[Stored data]
******

(** C3, as the code has it. When the timestamp column can be computed,
    [songplays] is made of the rows of each log event in turn: a NextSong
    event has one row for every song record whose title and artist name
    equal its song and artist (one row when one record matches, none and
    no error when none does), and any other event has no row. *)
Theorem C3_songplays_rows_per_event (eng : Engine) (song_df : list Song.t)
    (log_df : list Log.t) (df : list (Log.t * Z)) :
  withColumn_timestamp eng (df_filter is_next_song log_df) = Ok df →
  songplays eng song_df log_df = Ok (log_df ≫= event_rows eng song_df) ∧
  (∀ e, Log.page e ≠ Some "NextSong" → event_rows eng song_df e = []) ∧
  (∀ e w, Log.page e = Some "NextSong" → get_timestamp eng (Log.ts e) = Ok w →
     length (event_rows eng song_df e) = length (df_filter (song_matches e) song_df) ∧
     ∀ p, p ∈ event_rows eng song_df e ↔
          ∃ s, s ∈ song_df ∧ song_matches e s = Some true ∧
               p = songplays_select (e, w, s, 0)).
Proof.
  intros Hdf. split; [|split].
  - unfold songplays, joined. rewrite Hdf. cbn. f_equal.
    rewrite songplays_select_id, fmap_join. by apply bind_event_rows.
  - intros e Hp. rewrite <- is_next_song_true in Hp. unfold event_rows.
    by destruct (is_next_song e) as [[]|].
  - intros e w Hp Hw. split.
    + rewrite (length_event_rows _ _ _ _ Hw). by case_decide.
    + intros p. unfold event_rows. apply is_next_song_true in Hp.
      rewrite Hp, Hw, list_elem_of_fmap. split.
      * intros (s & -> & Hs). apply elem_of_df_filter in Hs as [? ?]. eauto.
      * intros (s & Hs & Hm & ->). exists s. split; [done|].
        by apply elem_of_df_filter.
Qed.

(** C3, as the spec has it, fails: one NextSong event that matches two song
    records has two rows, not one. *)
Lemma C3_counterexample :
  songplays utc_engine [row_S1; row_S2] [row_U1 "NextSong"]
  = Ok [songplay_of "S1"; songplay_of "S2"] ∧
  Log.page (row_U1 "NextSong") = Some "NextSong" ∧
  song_matches (row_U1 "NextSong") row_S1 = Some true ∧
  song_matches (row_U1 "NextSong") row_S2 = Some true.
Proof. repeat split; reflexivity. Qed.

Lemma C3_songplays_rows_per_event_witness :
  withColumn_timestamp utc_engine
    (df_filter is_next_song [row_U1 "NextSong"; row_U1 "Home"])
  = Ok [(row_U1 "NextSong", 1541121934796000)] ∧
  songplays utc_engine [row_S1; row_S2] [row_U1 "NextSong"; row_U1 "Home"]
  = Ok ([row_U1 "NextSong"; row_U1 "Home"] ≫= event_rows utc_engine [row_S1; row_S2]).
Proof.
  split; [reflexivity|].
  apply (C3_songplays_rows_per_event utc_engine [row_S1; row_S2]
           [row_U1 "NextSong"; row_U1 "Home"] [(row_U1 "NextSong", 1541121934796000)]).
  reflexivity.
Defined.

(** ** The calendar *)

Lemma day_of_era_range (d : Z) : 0 ≤ day_of_era d ≤ 146096.
Proof. unfold day_of_era. Z.div_mod_to_equations. lia. Qed.

Lemma year_of_era_range (doe : Z) :
  0 ≤ doe ≤ 146096 → 0 ≤ year_of_era doe ≤ 399.
Proof. intros H. unfold year_of_era. Z.div_mod_to_equations. lia. Qed.

Lemma day_of_march_year_range (doe : Z) :
  0 ≤ doe ≤ 146096 → 0 ≤ day_of_march_year doe ≤ 365.
Proof.
  intros H. unfold day_of_march_year, year_of_era.
  Z.div_mod_to_equations. lia.
Qed.

Lemma month_index_range (doy : Z) : 0 ≤ doy ≤ 365 → 0 ≤ month_index doy ≤ 11.
Proof. intros H. unfold month_index. Z.div_mod_to_equations. lia. Qed.

Lemma civil_day_range (d : Z) : 1 ≤ civil_day d ≤ 31.
Proof.
  unfold civil_day.
  pose proof (day_of_march_year_range _ (day_of_era_range d)) as H.
  generalize dependent (day_of_march_year (day_of_era d)). intros doy H.
  unfold month_index. Z.div_mod_to_equations. lia.
Qed.

Lemma civil_month_range (d : Z) : 1 ≤ civil_month d ≤ 12.
Proof.
  unfold civil_month.
  pose proof (month_index_range _ (day_of_march_year_range _ (day_of_era_range d))) as H.
  case_bool_decide; lia.
Qed.

Lemma day_of_year_range (d : Z) : 1 ≤ day_of_year d ≤ 366.
Proof.
  unfold day_of_year.
  pose proof (day_of_march_year_range _ (day_of_era_range d)) as H.
  generalize dependent (day_of_march_year (day_of_era d)). intros doy H.
  case_bool_decide as Hm; unfold month_index in Hm.
  - destruct (is_leap _); Z.div_mod_to_equations; lia.
  - Z.div_mod_to_equations; lia.
Qed.

Lemma day_of_week_range (d : Z) : 1 ≤ day_of_week d ≤ 7.
Proof. unfold day_of_week. Z.div_mod_to_equations. lia. Qed.

Lemma iso_week_range (d : Z) : 1 ≤ iso_week d ≤ 53.
Proof.
  unfold iso_week. cbv zeta.
  pose proof (day_of_year_range (d - (day_of_week d - 1) + 3)) as H.
  Z.div_mod_to_equations. lia.
Qed.

Lemma hour_range (w : Z) : 0 ≤ hour w ≤ 23.
Proof. unfold hour. Z.div_mod_to_equations. lia. Qed.

(** The year, month and day are those of the day: the date they name is
    that day again. *)
Lemma days_from_civil_of_day (d : Z) :
  days_from_civil (civil_year d) (civil_month d) (civil_day d) = d.
Proof.
  unfold days_from_civil, civil_year, civil_day. cbv zeta.
  pose proof (day_of_era_range d) as He.
  pose proof (day_of_march_year_range _ He) as Hy.
  pose proof (month_index_range _ Hy) as Hm.
  pose proof (year_of_era_range _ He) as Hyoe.
  unfold civil_month in *.
  assert (Hd : d + 719468 = era d * 146097 + day_of_era d).
  { unfold era, day_of_era. Z.div_mod_to_equations. lia. }
  generalize dependent (era d). intros er Hd.
  unfold day_of_march_year in *.
  generalize dependent (year_of_era (day_of_era d)). intros yoe Hy Hm Hyoe.
  generalize dependent (day_of_era d). intros doe He Hd Hy Hm.
  set (doy := doe - (365 * yoe + yoe / 4 - yoe / 100)) in *.
  assert (Hdd : (153 * month_index doy + 2) / 5 ≤ doy
                < (153 * (month_index doy + 1) + 2) / 5).
  { unfold month_index. clearbody doy. Z.div_mod_to_equations. lia. }
  generalize dependent (month_index doy). intros mp Hm Hdd.
  assert (Hq : (yoe + er * 400) / 400 = er) by (Z.div_mod_to_equations; lia).
  subst doy.
  repeat case_bool_decide; try lia;
    rewrite ?Z.add_0_r, ?Z.add_simpl_r, ?Z.sub_add, Hq, ?Z.add_simpl_r; lia.
Qed.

******

A full, exact copy of the entries is the required answer.

(** C3, as the code has it. When the timestamp column can be computed,
    [songplays] is made of the rows of each log event in turn: a NextSong
    event has one row for every song record whose title and artist name
    equal its song and artist (one row when one record matches, none and
    no error when none does), and any other event has no row. *)
Theorem C3_songplays_rows_per_event (eng : Engine) (song_df : list Song.t)
    (log_df : list Log.t) (df : list (Log.t * Z)) :
  withColumn_timestamp eng (df_filter is_next_song log_df) = Ok df →
  songplays eng song_df log_df = Ok (log_df ≫= event_rows eng song_df) ∧
  (∀ e, Log.page e ≠ Some "NextSong" → event_rows eng song_df e = []) ∧
  (∀ e w, Log.page e = Some "NextSong" → get_timestamp eng (Log.ts e) = Ok w →
     length (event_rows eng song_df e) = length (df_filter (song_matches e) song_df) ∧
     ∀ p, p ∈ event_rows eng song_df e ↔
          ∃ s, s ∈ song_df ∧ song_matches e s = Some true ∧
               p = songplays_select (e, w, s, 0)).
Proof.
  intros Hdf. split; [|split].
  - unfold songplays, joined. rewrite Hdf. cbn. f_equal.
    rewrite songplays_select_id, fmap_join. by apply bind_event_rows.
  - intros e Hp. rewrite <- is_next_song_true in Hp. unfold event_rows.
    by destruct (is_next_song e) as [[]|].
  - intros e w Hp Hw. split.
    + rewrite (length_event_rows _ _ _ _ Hw). by case_decide.
    + intros p. unfold event_rows. apply is_next_song_true in Hp.
      rewrite Hp, Hw, list_elem_of_fmap. split.
      * intros (s & -> & Hs). apply elem_of_df_filter in Hs as [? ?]. eauto.
      * intros (s & Hs & Hm & ->). exists s. split; [done|].
        by apply elem_of_df_filter.
Qed.

(** C3, as the spec has it, fails: one NextSong event that matches two song
    records has two rows, not one. *)
Lemma C3_counterexample :
  songplays utc_engine [row_S1; row_S2] [row_U1 "NextSong"]
  = Ok [songplay_of "S1"; songplay_of "S2"] ∧
  Log.page (row_U1 "NextSong") = Some "NextSong" ∧
  song_matches (row_U1 "NextSong") row_S1 = Some true ∧
  song_matches (row_U1 "NextSong") row_S2 = Some true.
Proof. repeat split; reflexivity. Qed.

Lemma C3_songplays_rows_per_event_witness :
  withColumn_timestamp utc_engine
    (df_filter is_next_song [row_U1 "NextSong"; row_U1 "Home"])
  = Ok [(row_U1 "NextSong", 1541121934796000)] ∧
  songplays utc_engine [row_S1; row_S2] [row_U1 "NextSong"; row_U1 "Home"]
  = Ok ([row_U1 "NextSong"; row_U1 "Home"] ≫= event_rows utc_engine [row_S1; row_S2]).
Proof.
  split; [reflexivity|].
  apply (C3_songplays_rows_per_event utc_engine [row_S1; row_S2]
           [row_U1 "NextSong"; row_U1 "Home"] [(row_U1 "NextSong", 1541121934796000)]).
  reflexivity.
Defined.

(** ** The calendar *)

Lemma day_of_era_range (d : Z) : 0 ≤ day_of_era d ≤ 146096.
Proof. unfold day_of_era. Z.div_mod_to_equations. lia. Qed.

Lemma year_of_era_range (doe : Z) :
  0 ≤ doe ≤ 146096 → 0 ≤ year_of_era doe ≤ 399.
Proof. intros H. unfold year_of_era. Z.div_mod_to_equations. lia. Qed.

Lemma day_of_march_year_range (doe : Z) :
  0 ≤ doe ≤ 146096 → 0 ≤ day_of_march_year doe ≤ 365.
Proof.
  intros H. unfold day_of_march_year, year_of_era.
  Z.div_mod_to_equations. lia.
Qed.

Lemma month_index_range (doy : Z) : 0 ≤ doy ≤ 365 → 0 ≤ month_index doy ≤ 11.
Proof. intros H. unfold month_index. Z.div_mod_to_equations. lia. Qed.

Lemma civil_day_range (d : Z) : 1 ≤ civil_day d ≤ 31.
Proof.
  unfold civil_day.
  pose proof (day_of_march_year_range _ (day_of_era_range d)) as H.
  generalize dependent (day_of_march_year (day_of_era d)). intros doy H.
  unfold month_index. Z.div_mod_to_equations. lia.
Qed.

Lemma civil_month_range (d : Z) : 1 ≤ civil_month d ≤ 12.
Proof.
  unfold civil_month.
  pose proof (month_index_range _ (day_of_march_year_range _ (day_of_era_range d))) as H.
  case_bool_decide; lia.
Qed.

Lemma day_of_year_range (d : Z) : 1 ≤ day_of_year d ≤ 366.
Proof.
  unfold day_of_year.
  pose proof (day_of_march_year_range _ (day_of_era_range d)) as H.
  generalize dependent (day_of_march_year (day_of_era d)). intros doy H.
  case_bool_decide as Hm; unfold month_index in Hm.
  - destruct (is_leap _); Z.div_mod_to_equations; lia.
  - Z.div_mod_to_equations; lia.
Qed.

Lemma day_of_week_range (d : Z) : 1 ≤ day_of_week d ≤ 7.
Proof. unfold day_of_week. Z.div_mod_to_equations. lia. Qed.

Lemma iso_week_range (d : Z) : 1 ≤ iso_week d ≤ 53.
Proof.
  unfold iso_week. cbv zeta.
  pose proof (day_of_year_range (d - (day_of_week d - 1) + 3)) as H.
  Z.div_mod_to_equations. lia.
Qed.

Lemma hour_range (w : Z) : 0 ≤ hour w ≤ 23.
Proof. unfold hour. Z.div_mod_to_equations. lia. Qed.

(** The year, month and day are those of the day: the date they name is
    that day again. *)
Lemma days_from_civil_of_day (d : Z) :
  days_from_civil (civil_year d) (civil_month d) (civil_day d) = d.
Proof.
  unfold days_from_civil, civil_year, civil_day. cbv zeta.
  pose proof (day_of_era_range d) as He.
  pose proof (day_of_march_year_range _ He) as Hy.
  pose proof (month_index_range _ Hy) as Hm.
  pose proof (year_of_era_range _ He) as Hyoe.
  unfold civil_month in *.
  assert (Hd : d + 719468 = era d * 146097 + day_of_era d).
  { unfold era, day_of_era. Z.div_mod_to_equations. lia. }
  generalize dependent (era d). intros er Hd.
  unfold day_of_march_year in *.
  generalize dependent (year_of_era (day_of_era d)). intros yoe Hy Hm Hyoe.
  generalize dependent (day_of_era d). intros doe He Hd Hy Hm.
  set (doy := doe - (365 * yoe + yoe / 4 - yoe / 100)) in *.
  assert (Hdd : (153 * month_index doy + 2) / 5 ≤ doy
                < (153 * (month_index doy + 1) + 2) / 5).
  { unfold month_index. clearbody doy. Z.div_mod_to_equations. lia. }
  generalize dependent (month_index doy). intros mp Hm Hdd.
  assert (Hq : (yoe + er * 400) / 400 = er) by (Z.div_mod_to_equations; lia).
  subst doy.
  repeat case_bool_decide; try lia;
    rewrite ?Z.add_0_r, ?Z.add_simpl_r, ?Z.sub_add, Hq, ?Z.add_simpl_r; lia.
Qed.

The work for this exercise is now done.